- Data for this exercise -
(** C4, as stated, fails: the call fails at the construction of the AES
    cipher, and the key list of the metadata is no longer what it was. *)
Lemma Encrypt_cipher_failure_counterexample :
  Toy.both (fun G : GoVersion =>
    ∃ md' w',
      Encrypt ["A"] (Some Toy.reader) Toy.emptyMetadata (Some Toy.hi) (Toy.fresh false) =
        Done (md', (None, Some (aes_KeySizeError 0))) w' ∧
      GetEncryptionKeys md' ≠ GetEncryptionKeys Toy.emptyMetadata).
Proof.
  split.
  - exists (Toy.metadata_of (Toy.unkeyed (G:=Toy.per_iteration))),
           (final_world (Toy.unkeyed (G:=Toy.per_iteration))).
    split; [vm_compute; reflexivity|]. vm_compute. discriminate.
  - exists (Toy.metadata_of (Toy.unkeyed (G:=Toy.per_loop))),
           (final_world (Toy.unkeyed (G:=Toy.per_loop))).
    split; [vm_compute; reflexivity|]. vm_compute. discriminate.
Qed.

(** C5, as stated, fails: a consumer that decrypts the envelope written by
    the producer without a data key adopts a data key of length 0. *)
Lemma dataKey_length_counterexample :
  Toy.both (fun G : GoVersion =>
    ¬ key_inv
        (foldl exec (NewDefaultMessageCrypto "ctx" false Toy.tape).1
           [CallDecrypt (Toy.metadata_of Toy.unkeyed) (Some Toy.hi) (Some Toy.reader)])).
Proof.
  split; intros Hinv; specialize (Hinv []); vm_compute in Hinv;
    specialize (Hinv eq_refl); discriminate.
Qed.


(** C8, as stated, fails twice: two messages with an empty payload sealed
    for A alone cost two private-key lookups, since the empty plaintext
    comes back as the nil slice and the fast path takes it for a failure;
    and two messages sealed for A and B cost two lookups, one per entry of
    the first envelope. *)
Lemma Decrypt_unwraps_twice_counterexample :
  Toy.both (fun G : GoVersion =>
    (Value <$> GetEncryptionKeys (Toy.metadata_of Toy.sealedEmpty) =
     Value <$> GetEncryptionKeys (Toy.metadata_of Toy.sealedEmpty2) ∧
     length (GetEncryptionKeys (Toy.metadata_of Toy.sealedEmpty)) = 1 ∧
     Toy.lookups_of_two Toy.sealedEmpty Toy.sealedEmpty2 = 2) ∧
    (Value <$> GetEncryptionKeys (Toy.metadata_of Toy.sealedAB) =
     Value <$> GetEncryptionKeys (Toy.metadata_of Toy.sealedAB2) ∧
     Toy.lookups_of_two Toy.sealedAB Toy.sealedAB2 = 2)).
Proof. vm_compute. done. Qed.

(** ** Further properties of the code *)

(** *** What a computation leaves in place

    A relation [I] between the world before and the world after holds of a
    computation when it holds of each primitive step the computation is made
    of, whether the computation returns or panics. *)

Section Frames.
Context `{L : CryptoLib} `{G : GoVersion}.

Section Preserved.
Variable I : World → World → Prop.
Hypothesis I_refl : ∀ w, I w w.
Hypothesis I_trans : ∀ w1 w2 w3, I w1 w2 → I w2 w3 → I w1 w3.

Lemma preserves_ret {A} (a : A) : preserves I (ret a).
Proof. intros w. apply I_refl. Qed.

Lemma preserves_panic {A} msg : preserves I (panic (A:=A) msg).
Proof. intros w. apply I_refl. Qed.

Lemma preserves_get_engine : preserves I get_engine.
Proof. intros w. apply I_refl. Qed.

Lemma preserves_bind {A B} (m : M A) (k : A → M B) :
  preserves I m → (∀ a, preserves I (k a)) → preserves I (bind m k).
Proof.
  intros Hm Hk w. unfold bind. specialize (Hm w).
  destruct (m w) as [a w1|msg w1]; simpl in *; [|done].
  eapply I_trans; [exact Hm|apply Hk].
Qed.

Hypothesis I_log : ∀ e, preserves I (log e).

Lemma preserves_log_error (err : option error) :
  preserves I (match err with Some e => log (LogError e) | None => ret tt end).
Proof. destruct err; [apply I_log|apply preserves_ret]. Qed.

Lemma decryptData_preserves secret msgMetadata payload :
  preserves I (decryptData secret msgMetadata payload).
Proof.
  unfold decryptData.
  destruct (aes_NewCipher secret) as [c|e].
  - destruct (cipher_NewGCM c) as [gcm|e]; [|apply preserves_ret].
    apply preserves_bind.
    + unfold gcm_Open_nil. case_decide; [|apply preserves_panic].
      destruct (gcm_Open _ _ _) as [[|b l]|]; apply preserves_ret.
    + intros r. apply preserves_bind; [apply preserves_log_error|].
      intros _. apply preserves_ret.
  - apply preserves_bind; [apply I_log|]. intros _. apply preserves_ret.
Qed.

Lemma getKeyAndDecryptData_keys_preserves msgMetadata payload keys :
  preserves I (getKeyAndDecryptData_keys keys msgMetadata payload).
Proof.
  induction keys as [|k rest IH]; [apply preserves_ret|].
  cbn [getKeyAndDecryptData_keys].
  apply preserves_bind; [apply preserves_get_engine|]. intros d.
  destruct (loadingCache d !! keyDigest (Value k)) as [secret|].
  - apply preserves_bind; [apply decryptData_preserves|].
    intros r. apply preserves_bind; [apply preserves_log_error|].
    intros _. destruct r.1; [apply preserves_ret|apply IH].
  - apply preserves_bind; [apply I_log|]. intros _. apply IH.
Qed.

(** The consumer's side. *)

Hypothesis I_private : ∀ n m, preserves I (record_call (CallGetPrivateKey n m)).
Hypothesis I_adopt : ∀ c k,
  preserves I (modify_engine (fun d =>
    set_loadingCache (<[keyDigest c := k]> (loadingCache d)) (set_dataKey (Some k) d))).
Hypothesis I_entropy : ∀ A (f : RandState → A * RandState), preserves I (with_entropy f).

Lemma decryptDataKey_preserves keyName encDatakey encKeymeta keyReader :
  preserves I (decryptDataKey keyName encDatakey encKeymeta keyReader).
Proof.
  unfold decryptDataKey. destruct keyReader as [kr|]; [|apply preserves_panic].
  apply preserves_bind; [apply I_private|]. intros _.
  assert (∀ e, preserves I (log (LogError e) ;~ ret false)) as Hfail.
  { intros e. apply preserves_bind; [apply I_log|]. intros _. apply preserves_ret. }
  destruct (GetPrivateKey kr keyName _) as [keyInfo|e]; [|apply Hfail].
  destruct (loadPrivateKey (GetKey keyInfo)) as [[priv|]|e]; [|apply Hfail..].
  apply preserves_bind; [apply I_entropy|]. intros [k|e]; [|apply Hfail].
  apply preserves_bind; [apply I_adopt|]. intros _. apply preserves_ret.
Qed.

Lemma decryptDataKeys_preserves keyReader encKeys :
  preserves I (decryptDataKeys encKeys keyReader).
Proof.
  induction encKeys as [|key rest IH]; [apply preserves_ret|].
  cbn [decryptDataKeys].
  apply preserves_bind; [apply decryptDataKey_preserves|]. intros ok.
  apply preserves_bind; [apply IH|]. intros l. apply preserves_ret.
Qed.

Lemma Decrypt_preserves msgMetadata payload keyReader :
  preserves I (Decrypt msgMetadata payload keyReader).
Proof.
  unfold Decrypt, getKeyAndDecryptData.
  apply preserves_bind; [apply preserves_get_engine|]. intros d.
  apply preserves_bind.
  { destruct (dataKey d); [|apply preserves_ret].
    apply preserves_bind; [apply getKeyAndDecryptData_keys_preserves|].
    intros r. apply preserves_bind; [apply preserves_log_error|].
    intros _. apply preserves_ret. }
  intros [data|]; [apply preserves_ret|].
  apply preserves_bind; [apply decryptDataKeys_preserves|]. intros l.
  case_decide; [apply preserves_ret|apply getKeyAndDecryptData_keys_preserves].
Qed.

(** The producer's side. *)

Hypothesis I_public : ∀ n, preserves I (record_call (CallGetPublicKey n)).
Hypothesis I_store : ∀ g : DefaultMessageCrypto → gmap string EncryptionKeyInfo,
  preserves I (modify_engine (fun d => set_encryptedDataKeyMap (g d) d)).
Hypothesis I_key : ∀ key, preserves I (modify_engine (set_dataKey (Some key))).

- Task details -
Going back over the entries above, copy word for word every line from the one that has "intros Hm Hk" on through the one that has "unfold decryptData.".

- Solution to the problem -
  intros Hm Hk w. unfold bind. specialize (Hm w).
  destruct (m w) as [a w1|msg w1]; simpl in *; [|done].
  eapply I_trans; [exact Hm|apply Hk].
Qed.

Hypothesis I_log : ∀ e, preserves I (log e).

Lemma preserves_log_error (err : option error) :
  preserves I (match err with Some e => log (LogError e) | None => ret tt end).
Proof. destruct err; [apply I_log|apply preserves_ret]. Qed.

Lemma decryptData_preserves secret msgMetadata payload :
  preserves I (decryptData secret msgMetadata payload).
Proof.
  unfold decryptData.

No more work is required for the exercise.